Of the records that follow, copy only the lines from the line containing "Definition nonempty (s" to the line containing "[last_update] still [t0], and", both included, exactly as written.

** Opening MATERIAL SHOWN block **

(** * Dispatcher: event renderer, stream multiplexer and task scheduler

    A shallow embedding of [scripts/dispatcher_json_stream.py].  Python text
    is modelled as [string] (characters with code points below 256), Python
    integers as [Z], dynamically typed values (decoded JSON events, the YAML
    task registry) as [pyval], and every interaction with the outside world
    (spawning the agent process, reading its two pipes, writing to the two
    sinks, reading the registry, calling the notifier) as an event appended
    to a trace, answered by an environment that may depend on the whole
    history so far. *)

From Stdlib Require Import String Ascii List ZArith Bool Lia Arith.
Import ListNotations.
Local Open Scope string_scope.
Local Open Scope list_scope.
Local Open Scope Z_scope.

Infix "^^" := String.append (at level 60, right associativity).

Set Implicit Arguments.
Set Warnings "-register-all".

(** ** Python text helpers *)

Module PyStr.

(** [str.isspace] on the code points below 256. *)
Definition is_space (c : ascii) : bool :=
  let n := nat_of_ascii c in
  ((9 <=? n) && (n <=? 13) || (28 <=? n) && (n <=? 32)
   || (n =? 133) || (n =? 160))%nat.

Fixpoint lstrip (s : string) : string :=
  match s with
  | EmptyString => EmptyString
  | String c s' => if is_space c then lstrip s' else s
  end.

Definition reverse (s : string) : string :=
  string_of_list_ascii (rev (list_ascii_of_string s)).

Definition rstrip (s : string) : string := reverse (lstrip (reverse s)).

(** [s.strip()] *)
Definition strip (s : string) : string := rstrip (lstrip s).

(** Truthiness of a [str]: [bool(s)]. *)
Definition nonempty (s : string) : bool :=
  match s with EmptyString => false | String _ _ => true end.

(** [sep.join(parts)] *)
Fixpoint join (sep : string) (parts : list string) : string :=
  match parts with
  | [] => ""
  | [p] => p
  | p :: rest => p ^^ sep ^^ join sep rest
  end.

Definition newline : ascii := ascii_of_nat 10.
Definition nl : string := String newline EmptyString.
Definition carriage_return : ascii := ascii_of_nat 13.

(** What a text-mode pipe ([text=True], hence universal newlines) makes of
    the decoded output of a process: every [\r\n] and every other [\r]
    becomes [\n]. *)
Fixpoint universal_newlines (s : string) : string :=
  match s with
  | EmptyString => EmptyString
  | String c rest =>
      if Ascii.eqb c carriage_return then
        match rest with
        | String c' rest' =>
            if Ascii.eqb c' newline
            then String newline (universal_newlines rest')
            else String newline (universal_newlines rest)
        | EmptyString => String newline EmptyString
        end
      else String c (universal_newlines rest)
  end.
(** * twilio-gemini-bot: the webhook endpoint, the command dispatcher and
      the two generation backends, embedded from the Python sources.

    - [src/app.py]                 : [bot]
    - [src/handlers/commands.py]   : [CommandHandler] and its handlers
    - [src/interfaces/model.py]    : [ModelInterface]
    - [src/models/gemini.py]       : [GeminiModel]
    - [src/models/openai.py]       : [OpenaiModel]

    Python [str] values are sequences of Unicode code points; the network,
    the process environment and the two client libraries are an explicit
    [World] the code reads; what the code does to the outside (lines
    printed, outbound calls) is collected in a log of events. *)

From Stdlib Require Import ZArith NArith Ascii String DecimalString.
From stdpp Require Import base option list gmap fin_maps.
(** C7.  A frame gets past the rate limit exactly when
    [now - last_update >= min_update_interval]; then [last_update]
    becomes [now].  Otherwise the call returns and neither the object
    nor the outside has changed.  So with [last_update = t0] and
    interval [T], a frame at [t0 + T - eps] is dropped with
    [last_update] still [t0], and a frame at [t0 + T] gets past. *)
Theorem rate_limit_check (self : ImagePersistence) (w : list effect)
    (item : ImageMsg) (env : Env) :
  let now := time_1 env in
  let t0 := last_update self in
  let T := min_update_interval self in
  let after := on_image item env (self, w) in
  (posted w after <-> T <= now - t0)
  /\ (posted w after -> last_update (fst (snd after)) = now)
  /\ (~ posted w after -> after = (Py.Returned tt, (self, w)))
  /\ (forall eps, 0 < eps -> now == t0 + T - eps ->
        after = (Py.Returned tt, (self, w))
        /\ last_update (fst (snd after)) = t0)
  /\ (now == t0 + T ->
        posted w after /\ last_update (fst (snd after)) = now).
Proof.
  intros now t0 T after. subst now t0 T after.
  destruct (rate_limited self (time_1 env)) eqn:Hg.
  - pose proof (on_image_limited_not_posted self w item env Hg) as Hno.
    pose proof (on_image_limited self w item env Hg) as Hsame.
    apply rate_limited_true in Hg.
    split; [split; [tauto|lra]|].
    split; [tauto|]. split; [intros _; exact Hsame|].
    split; [|intros; lra].
    intros eps Heps Hnow. rewrite Hsame. split; reflexivity.
  - pose proof (on_image_passed_posted self w item env Hg) as Hyes.
    pose proof (on_image_passed_self self w item env Hg) as Hself.
    apply rate_limited_false in Hg.
    split; [tauto|]. split; [intros _; rewrite Hself; reflexivity|].
    split; [tauto|]. split; [intros; lra|].
    intros _. split; [exact Hyes|rewrite Hself; reflexivity].
Qed.

Lemma rate_limit_check_witness :
  let self := with_last_update (fst Scenario.sink) 100 in
  let after := on_image (fst (Scenario.frame 109)) (snd (Scenario.frame 109))
                        (self, []) in
  0 < 1 /\ 109 == 100 + 10 - 1
  /\ after = (Py.Returned tt, (self, []))
  /\ last_update (fst (snd after)) = 100.
Proof.
  intros self after.
  assert (Heps : 0 < 1) by reflexivity.
  assert (Hnow : 109 == 100 + 10 - 1) by reflexivity.
  split; [exact Heps|]. split; [exact Hnow|].
  exact (proj1 (proj2 (proj2 (proj2
           (rate_limit_check self [] (fst (Scenario.frame 109))
              (snd (Scenario.frame 109))))))
         1 Heps Hnow).
Defined.

(** C2, as amended.  A new sink has [last_update = 0], so its first
    frame gets past the rate limit exactly when its arrival time is at
    least [min_update_interval]; an earlier first frame is dropped.
    With an interval of 10 and frames at 0, 4, 9 and 11 the one stored
    document is that of the frame at 11. *)
Theorem first_frame_check (d : Database) (v : VarType) (e : string)
    (T : Q) (w : list effect) (item : ImageMsg) (env : Env) :
  let self := init d v e T in
  let after := on_image item env (self, w) in
  (posted w after <-> T <= time_1 env)
  /\ (time_1 env < T -> after = (Py.Returned tt, (self, w)))
  /\ Scenario.stored_times
       (snd (run [Scenario.frame 0; Scenario.frame 4; Scenario.frame 9;
                  Scenario.frame 11] Scenario.sink)) = [11].
Proof.
  intros self after. subst after.
  pose proof (posted_iff self w item env) as Hiff.
  change (last_update self) with 0 in Hiff.
  change (min_update_interval self) with T in Hiff.
  split; [rewrite Hiff; split; intros; lra|].
  split; [|reflexivity].
  intros Hlt. apply not_posted_unchanged. rewrite Hiff. lra.
Qed.

Lemma first_frame_check_witness :
  0 < 10
  /\ on_image (fst (Scenario.frame 0)) (snd (Scenario.frame 0)) Scenario.sink
     = (Py.Returned tt, Scenario.sink).
Proof.
  assert (Hlt : 0 < 10) by reflexivity.
  split; [exact Hlt|].
  exact (proj1 (proj2
           (first_frame_check
              {| resource_url := "http://localhost:5984/environmental_data_point" |}
              {| name := "aerial_image" |} "environment_1" 10 []
              (fst (Scenario.frame 0)) (snd (Scenario.frame 0))))
         Hlt).
Defined.

(** C2 as stated fails: the first frame of a sink with interval 10,
    arriving at time 0, is dropped, and of the frames at 0, 4, 9 and 11
    only the last one is stored. *)
Lemma first_frame_at_zero_dropped :
  on_image (fst (Scenario.frame 0)) (snd (Scenario.frame 0)) Scenario.sink
  = (Py.Returned tt, Scenario.sink)
  /\ ~ posted (snd Scenario.sink)
         (on_image (fst (Scenario.frame 0)) (snd (Scenario.frame 0))
                   Scenario.sink)
  /\ Scenario.stored_times
       (snd (run [Scenario.frame 0; Scenario.frame 4; Scenario.frame 9;
                  Scenario.frame 11] Scenario.sink)) <> [0; 11].
Proof.
  split; [reflexivity|]. split.
  - apply (on_image_limited_not_posted (fst Scenario.sink)). reflexivity.
  - vm_compute. discriminate.
Qed.

(** C8, as amended.  A frame that gets past the rate limit in an
    encoding of the mapping, whose pixel data PIL accepts and whose
    document the database accepts, makes the sink log, save a document
    with no value and [is_desired] false, and then upload the PNG of
    the image to the [image] attachment of that document at the
    revision the save returned.  A reply to the upload other than 201,
    or an exception in it, makes [on_image] raise; the document stays
    among the stored ones and no further request is made. *)
Theorem two_phase_write (self : ImagePersistence) (w : list effect)
    (item : ImageMsg) (env : Env) (image_format point_id point_rev : string)
    (Hgate : min_update_interval self <= time_1 env - last_update self)
    (Henc : image_format_mapping !! encoding item = Some image_format)
    (Hdecode : image_ok env = true)
    (Hsave : save_reply env = Some (point_id, point_rev)) :
  let point :=
    {| Models.environment := environment self;
       Models.variable := name (variable self);
       Models.is_desired := false;
       Models.value := None;
       Models.timestamp := time_2 env |} in
  let url :=
    resource_url (db self) +:+ "/" +:+ point_id +:+ "/image?rev=" +:+ point_rev in
  let img := raw_image image_format (width item, height item) (data item) in
  let after := on_image item env (self, w) in
  snd (snd after)
  = w ++ [LogInfo "Posting image";
          DbSave point (Some (point_id, point_rev));
          HttpPut url (PNG img) [("Content-Type", "image/png")] (put_reply env)]
  /\ saved (snd (snd after)) = saved w ++ [(point_id, point_rev, point)]
  /\ match put_reply env with
     | Some res =>
         if (status_code res =? 201)%Z then fst after = Py.Returned tt
         else fst after
              = Py.Raised (Py.RuntimeError
                  ("Failed to post image to database: " +:+ content res))
     | None => fst after = Py.Raised (Py.ExternalError "requests")
     end.
Proof.
  intros point url img after. subst after.
  apply rate_limited_false in Hgate.
  rewrite (on_image_passed _ _ _ _ Hgate), Henc, Hdecode, Hsave.
  cbn [negb]. cbn zeta.
  fold point. fold url. fold img.
  assert (Hw : forall r : Py.outcome unit,
            snd (snd (r, (with_last_update self (time_1 env),
                          ((w ++ [LogInfo "Posting image"])
                             ++ [DbSave point (Some (point_id, point_rev))])
                            ++ [HttpPut url (PNG img)
                                  [("Content-Type", "image/png")] (put_reply env)])))
            = w ++ [LogInfo "Posting image";
                    DbSave point (Some (point_id, point_rev));
                    HttpPut url (PNG img) [("Content-Type", "image/png")]
                      (put_reply env)]).
  { intros r. cbn. rewrite <- !app_assoc. reflexivity. }
  assert (Hs : saved (w ++ [LogInfo "Posting image";
                            DbSave point (Some (point_id, point_rev));
                            HttpPut url (PNG img) [("Content-Type", "image/png")]
                              (put_reply env)])
               = saved w ++ [(point_id, point_rev, point)]).
  { rewrite saved_app. reflexivity. }
  destruct (put_reply env) as [res|];
    [destruct (status_code res =? 201)%Z|];
    rewrite Hw, Hs; repeat split.
Qed.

** Closing MATERIAL SHOWN block **

* WORKED SOLUTION
Definition nonempty (s : string) : bool :=
  match s with EmptyString => false | String _ _ => true end.

(** [sep.join(parts)] *)
Fixpoint join (sep : string) (parts : list string) : string :=
  match parts with
  | [] => ""
  | [p] => p
  | p :: rest => p ^^ sep ^^ join sep rest
  end.

Definition newline : ascii := ascii_of_nat 10.
Definition nl : string := String newline EmptyString.
Definition carriage_return : ascii := ascii_of_nat 13.

(** What a text-mode pipe ([text=True], hence universal newlines) makes of
    the decoded output of a process: every [\r\n] and every other [\r]
    becomes [\n]. *)
Fixpoint universal_newlines (s : string) : string :=
  match s with
  | EmptyString => EmptyString
  | String c rest =>
      if Ascii.eqb c carriage_return then
        match rest with
        | String c' rest' =>
            if Ascii.eqb c' newline
            then String newline (universal_newlines rest')
            else String newline (universal_newlines rest)
        | EmptyString => String newline EmptyString
        end
      else String c (universal_newlines rest)
  end.
(** * twilio-gemini-bot: the webhook endpoint, the command dispatcher and
      the two generation backends, embedded from the Python sources.

    - [src/app.py]                 : [bot]
    - [src/handlers/commands.py]   : [CommandHandler] and its handlers
    - [src/interfaces/model.py]    : [ModelInterface]
    - [src/models/gemini.py]       : [GeminiModel]
    - [src/models/openai.py]       : [OpenaiModel]

    Python [str] values are sequences of Unicode code points; the network,
    the process environment and the two client libraries are an explicit
    [World] the code reads; what the code does to the outside (lines
    printed, outbound calls) is collected in a log of events. *)

From Stdlib Require Import ZArith NArith Ascii String DecimalString.
From stdpp Require Import base option list gmap fin_maps.
(** C7.  A frame gets past the rate limit exactly when
    [now - last_update >= min_update_interval]; then [last_update]
    becomes [now].  Otherwise the call returns and neither the object
    nor the outside has changed.  So with [last_update = t0] and
    interval [T], a frame at [t0 + T - eps] is dropped with
    [last_update] still [t0], and a frame at [t0 + T] gets past. *)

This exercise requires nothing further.